Nel caso di specie, la Corte d’appello di Bologna ha fatto corretta applicazione di questi principi. Essa infatti ha escluso – con accertamento di fatto insindacabile – che fossero state allegate o provate circostanze tali da giustificare un adeguamento del risarcimento al caso concreto, e correttamente si e’ astenuta dalla relativa liquidazione.

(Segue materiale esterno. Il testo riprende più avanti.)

(* ===== verification/SmBufEx.v ===== *)
(** * SmBufEx: the push buffer of [tftpSmBufEx.h/.cpp]

    [class SmBufEx] adds to [SmBuf] the count of pushed octets and two flags.
    Its content is [payload]: the first [data_size_] octets. [push_item] is a
    template that dispatches on the static type of its argument; [arg] is that
    type with the value. *)

From Stdlib Require Import Strings.Byte.
From S2P Require Import Prelude Common SmBuf.

Definition default_buf_int_bigendian : bool := true.
Definition default_buf_str_zeroend : bool := true.

Record SmBufEx := {
  buf : SmBuf;                (** the [std::vector<char>] base *)
  data_size_ : Z;
  val_int_bigendian_ : bool;
  val_str_zeroend_ : bool
}.

(** Arguments of [push_data]: an integral value, something a [std::string] can
    be made of, anything else. *)
Inductive arg :=
  | AInt (T : ity) (v : Z)
  | AStr (s : bytes)
  | AOther.

Definition new (buf_size : nat) (is_int_be is_str_zero : bool) : SmBufEx :=
  {| buf := replicate buf_size x00; data_size_ := 0;
     val_int_bigendian_ := is_int_be; val_str_zeroend_ := is_str_zero |}.

Definition new_default (buf_size : nat) : SmBufEx :=
  new buf_size default_buf_int_bigendian default_buf_str_zeroend.

Definition with_buf (b : SmBufEx) (d : SmBuf) (n : Z) : SmBufEx :=
  {| buf := d; data_size_ := n;
     val_int_bigendian_ := val_int_bigendian_ b;
     val_str_zeroend_ := val_str_zeroend_ b |}.

Definition data_size (b : SmBufEx) : Z := data_size_ b.

Definition clear (b : SmBufEx) : SmBufEx := with_buf b (buf b) 0.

- L’ottavo motivo di ricorso.
8.1. Con l’ottavo motivo di ricorso il ricorrente lamenta che la sentenza impugnata sarebbe affetta sia da un vizio di violazione di legge, ai sensi dell’articolo 360 codice procedura civile, n. 3; sia dal vizio di omesso esame d’un fatto decisivo e controverso, ai sensi dell’articolo 360 codice procedura civile, n. 5 (nel testo modificato dal Decreto Legge 22 giugno 2012, n. 83, articolo 54 convertito nella Legge 7 agosto 2012, n. 134). Deduce, al riguardo, che la Corte d’appello avrebbe errato nel rigettare la sua domanda di risarcimento del danno patrimoniale consistito negli esborsi sostenuti per la “difesa” nel giudizio penale a carico di (OMISSIS).

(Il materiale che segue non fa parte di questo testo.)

(* ===== verification/Regex.v ===== *)
(** * Regex: [std::regex_search] on the patterns of the program

    The fragment of the ECMAScript grammar the program's patterns use: single
    characters and classes, greedy counted repetition of a class, sequence,
    ordered alternatives, capture groups and the anchors. The matcher is the
    backtracking search the standard prescribes for that grammar: alternatives
    in order, repetitions longest first, the leftmost start wins. *)

From Stdlib Require Import Strings.Byte.
From S2P Require Import Prelude Common.

Inductive re :=
  | Chr (p : byte → bool)
  | Rep (p : byte → bool) (lo : nat) (hi : option nat)
  | Seq (a b : re)
  | Alt (a b : re)
  | Grp (n : nat) (a : re)
  | Bol
  | Eol.

(** Capture groups: the start and end offsets of the ones that matched. *)
Abbreviation caps := (gmap nat (nat * nat)).

(** Length of the longest run of [p] at the head, at most [hi]. *)
Fixpoint run_len (p : byte → bool) (l : bytes) (hi : option nat) : nat :=
  match l, hi with
  | _, Some O => O
  | c :: l, Some (S h) => if p c then S (run_len p l (Some h)) else O
  | c :: l, None => if p c then S (run_len p l None) else O
  | [], _ => O
  end.

(** [k n], [k (n-1)], ..., [k lo]: the first that succeeds. *)
Fixpoint try_down {R} (n lo : nat) (k : nat → option R) : option R :=
  if (n <? lo)%nat then None
  else match k n with
       | Some r => Some r
       | None => match n with O => None | S n => try_down n lo k end
       end.

Fixpoint re_match {R} (r : re) (s : bytes) (i : nat) (c : caps)
    (k : nat → caps → option R) : option R :=
  match r with
  | Chr p =>
      match s !! i with
      | Some b => if p b then k (S i) c else None
      | None => None
      end
  | Rep p lo hi => try_down (run_len p (drop i s) hi) lo (λ n, k (i + n)%nat c)
  | Seq a b => re_match a s i c (λ j c, re_match b s j c k)
  | Alt a b =>
      match re_match a s i c k with
      | Some r => Some r
      | None => re_match b s i c k
      end
  | Grp n a => re_match a s i c (λ j c, k j (<[n := (i, j)]> c))
  | Bol => if (i =? 0)%nat then k i c else None
  | Eol => if (i =? length s)%nat then k i c else None
  end.

(** A match: its start, its end and the capture groups. *)
Record smatch := { sm_begin : nat; sm_end : nat; sm_caps : caps }.

Fixpoint search_from (n : nat) (r : re) (s : bytes) (i : nat) : option smatch :=
  match re_match r s i ∅ (λ j c, Some {| sm_begin := i; sm_end := j; sm_caps := c |}) with
  | Some m => Some m
  | None => match n with O => None | S n => search_from n r s (S i) end
  end.

Definition regex_search (r : re) (s : bytes) : option smatch :=
  search_from (length s) r s 0.

Definition sm_sub (s : bytes) (i j : nat) : bytes := take (j - i) (drop i s).

(** [sm[n].str()]: empty for a group that did not match. *)
Definition sm_str (s : bytes) (m : smatch) (n : nat) : bytes :=
  match sm_caps m !! n with Some (i, j) => sm_sub s i j | None => [] end.

Definition sm_prefix (s : bytes) (m : smatch) : bytes := take (sm_begin m) s.
Definition sm_suffix (s : bytes) (m : smatch) : bytes := drop (sm_end m) s.

(** ** Notation for patterns *)

Definition is_chr (c : byte) : byte → bool := λ b, bool_decide (b = c).

Definition is_hex (c : byte) : bool :=
  is_digit c
  || ((97 <=? byte_val c) && (byte_val c <=? 102))
  || ((65 <=? byte_val c) && (byte_val c <=? 70)).

Declare Scope re_scope.
Delimit Scope re_scope with re.
Notation "a ⋅ b" := (Seq a b) (at level 40, left associativity) : re_scope.
Notation "a ∥ b" := (Alt a b) (at level 50, left associativity) : re_scope.

(** ** The pattern of an MD5 sum, [constants::regex_template_md5] *)

Definition regex_template_md5 : re := Grp 1 (Rep is_hex 32 (Some 32%nat)).

(** ** Lemmas *)

Lemma run_len_max p l n :
  (run_len p l (Some n) ≤ n)%nat.
Proof.
  revert n. induction l as [|c l IH]; intros [|n]; simpl; try lia.
  destruct (p c); [specialize (IH n)|]; lia.
Qed.

Lemma run_len_length p l hi : (run_len p l hi ≤ length l)%nat.
Proof.
  revert hi. induction l as [|c l IH]; intros [[|n]|]; simpl; try lia;
    destruct (p c); try lia; [specialize (IH (Some n))|specialize (IH None)]; lia.
Qed.

(** A run of exactly [n] characters starts the text iff its first [n] are in the
    class. *)
Lemma run_len_full p l n :
  run_len p l (Some n) = n ↔
  (n ≤ length l)%nat ∧ Forall (λ c, p c = true) (take n l).
Proof.
  revert n. induction l as [|c l IH]; intros [|n]; simpl.
  - split; [split; [lia|constructor]|done].
  - split; [done|intros [? _]; lia].
  - split; [split; [lia|constructor]|done].
  - rewrite Forall_cons_iff. destruct (p c) eqn:E.
    + specialize (IH n). split.
      * intros [= H]. apply IH in H as []. split; [lia|done].
      * intros [? [_ ?]]. f_equal. apply IH. split; [lia|done].
    + split; [done|]. intros [_ [? _]]. done.
Qed.

(** The counted pattern at a position. *)
Lemma re_match_md5 {R} s i (k : nat → caps → option R) :
  re_match regex_template_md5 s i ∅ k =
  if bool_decide (run_len is_hex (drop i s) (Some 32%nat) = 32%nat)
  then k (i + 32)%nat {[ 1%nat := (i, (i + 32)%nat) ]} else None.
Proof.
  unfold regex_template_md5. cbn [re_match].
  pose proof (run_len_max is_hex (drop i s) 32).
  set (n := run_len is_hex (drop i s) (Some 32%nat)) in *. clearbody n.
  case_bool_decide as E.
  - subst n. cbn [try_down]. change ((32 <? 32)%nat) with false. cbv iota.
    rewrite insert_empty. by destruct (k _ _).
  - assert (Hn : (n <? 32)%nat = true) by (apply Nat.ltb_lt; lia).
    destruct n as [|n]; cbn [try_down]; by rewrite Hn.
Qed.

(** The first run of 32 hexadecimal digits. *)
Lemma search_md5_none n s i :
  search_from n regex_template_md5 s i = None ↔
  ∀ j, (i ≤ j ≤ i + n)%nat → run_len is_hex (drop j s) (Some 32%nat) ≠ 32%nat.
Proof.
  revert i. induction n as [|n IH]; intros i; cbn [search_from]; rewrite re_match_md5;
    case_bool_decide as E.
  - split; [done|]. intros H. destruct (H i); [lia|done].
  - split; [|done]. intros _ j Hj. by replace j with i by lia.
  - split; [done|]. intros H. destruct (H i); [lia|done].
  - rewrite IH. split; intros H j Hj; [|apply H; lia].
    destruct (decide (j = i)) as [->|]; [done|]. apply H. lia.
Qed.

Lemma search_md5_some n s i m :
  search_from n regex_template_md5 s i = Some m →
  run_len is_hex (drop (sm_begin m) s) (Some 32%nat) = 32%nat ∧
  sm_end m = (sm_begin m + 32)%nat ∧ (i ≤ sm_begin m)%nat ∧
  sm_caps m = {[ 1%nat := (sm_begin m, sm_end m) ]} ∧
  ∀ j, (i ≤ j < sm_begin m)%nat → run_len is_hex (drop j s) (Some 32%nat) ≠ 32%nat.
Proof.
  revert i. induction n as [|n IH]; intros i; cbn [search_from]; rewrite re_match_md5;
    case_bool_decide as E; intros H; simplify_eq/=.
  - split_and!; try done; try lia.
  - split_and!; try done; try lia.
  - apply IH in H as (? & ? & ? & ? & Hj). split_and!; try done; [lia|].
    intros j ?. destruct (decide (j = i)) as [->|]; [done|]. apply Hj. lia.
Qed.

Sostiene che, pur non essendosi mai costituito parte civile in quel processo, nondimeno aveva dovuto farne “studiare ed esaminare” gli atti.
8.2. Il motivo e’ inammissibile: risulta infatti dalla sentenza impugnata che l’odierno ricorrente si dolse, in appello, dalla mancata liquidazione del danno consistito nelle “spese del processo penale”.

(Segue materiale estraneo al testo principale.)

(* ===== verification/Addr.v ===== *)
(** * Addr: the socket address buffer of [tftpAddr.h/.cpp]

    [class Addr] is a [std::array<char, 30>] laid out as a [sockaddr_in] or a
    [sockaddr_in6], with the length handed to the socket calls. The family is
    in host order (little-endian), the port in network order. The text forms of
    network addresses are those of the C library: [inet_pton] and [inet_ntop]
    are parameters. *)

From Stdlib Require Import Strings.Byte.
From S2P Require Import Prelude Common SmBuf Regex.

Definition max_sockaddr_size : nat := 30.
Definition unknown_addr : bytes := str "???".

(** Constants of the socket interface on Linux. *)
Definition AF_INET : Z := 2.
Definition AF_INET6 : Z := 10.
Definition sizeof_sockaddr_in : Z := 16.
Definition sizeof_sockaddr_in6 : Z := 28.
Definition offset_sin_addr : Z := 4.
Definition offset_sin6_addr : Z := 8.

Record Addr := {
  data : bytes;        (** the 30 octets of the array *)
  data_size_ : Z       (** [socklen_t] *)
}.

#[export] Instance Addr_eq_decision : EqDecision Addr.
Proof. solve_decision. Defined.

Definition set_data (a : Addr) (d : bytes) : Addr :=
  {| data := d; data_size_ := data_size_ a |}.

Definition set_data_size (a : Addr) (n : Z) : Addr :=
  {| data := data a; data_size_ := n |}.

Definition clear (a : Addr) : Addr :=
  {| data := replicate max_sockaddr_size x00; data_size_ := 0 |}.

Definition Addr_new : Addr := clear {| data := []; data_size_ := 0 |}.

Definition data_size (a : Addr) : Z := data_size_ a.

Definition family (a : Addr) : Z := load 2 (data a) 0.

Definition port (a : Addr) : Z := bswap 2 (load 2 (data a) 2).

(** [assign(data_ptr, new_size)]; a null pointer changes nothing. The pointer
    must be readable for the octets copied. *)
Definition assign (a : Addr) (data_ptr : option bytes) (new_size : Z) : outcome Addr :=
  match data_ptr with
  | None => Ok a
  | Some src =>
      let n := Z.min (size (data a)) new_size in
      if size src <? n then Undef
      else Ok {| data := blit (data a) 0 (slice src 0 n); data_size_ := n |}
  end.

(** The non-const views set the length as a side effect. *)
Definition as_in (a : Addr) : Addr := set_data_size a sizeof_sockaddr_in.
Definition as_in6 (a : Addr) : Addr := set_data_size a sizeof_sockaddr_in6.

Definition set_family (a : Addr) (new_family : Z) : Addr :=
  {| data := store 2 (data a) 0 new_family;
     data_size_ :=
       if new_family =? AF_INET then sizeof_sockaddr_in
       else if new_family =? AF_INET6 then sizeof_sockaddr_in6
       else 0 |}.

Definition set_port_u16 (a : Addr) (new_port : Z) : Addr :=
  set_data a (store 2 (data a) 2 (bswap 2 (u16 new_port))).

“Spese del processo penale” vuoi dire le spese sostenute per affrontare in qualunque veste un processo penale.
Nel presente ricorso, invece, il ricorrente lamenta la mancata liquidazione del danno consistito – in tesi – nelle spese legali sostenute per dovere far esaminare ad un avvocato gli atti del processo penale: il che costituisce una prospettazione del tutto nuova rispetto a quella svolta in appello, e come tale inammissibile.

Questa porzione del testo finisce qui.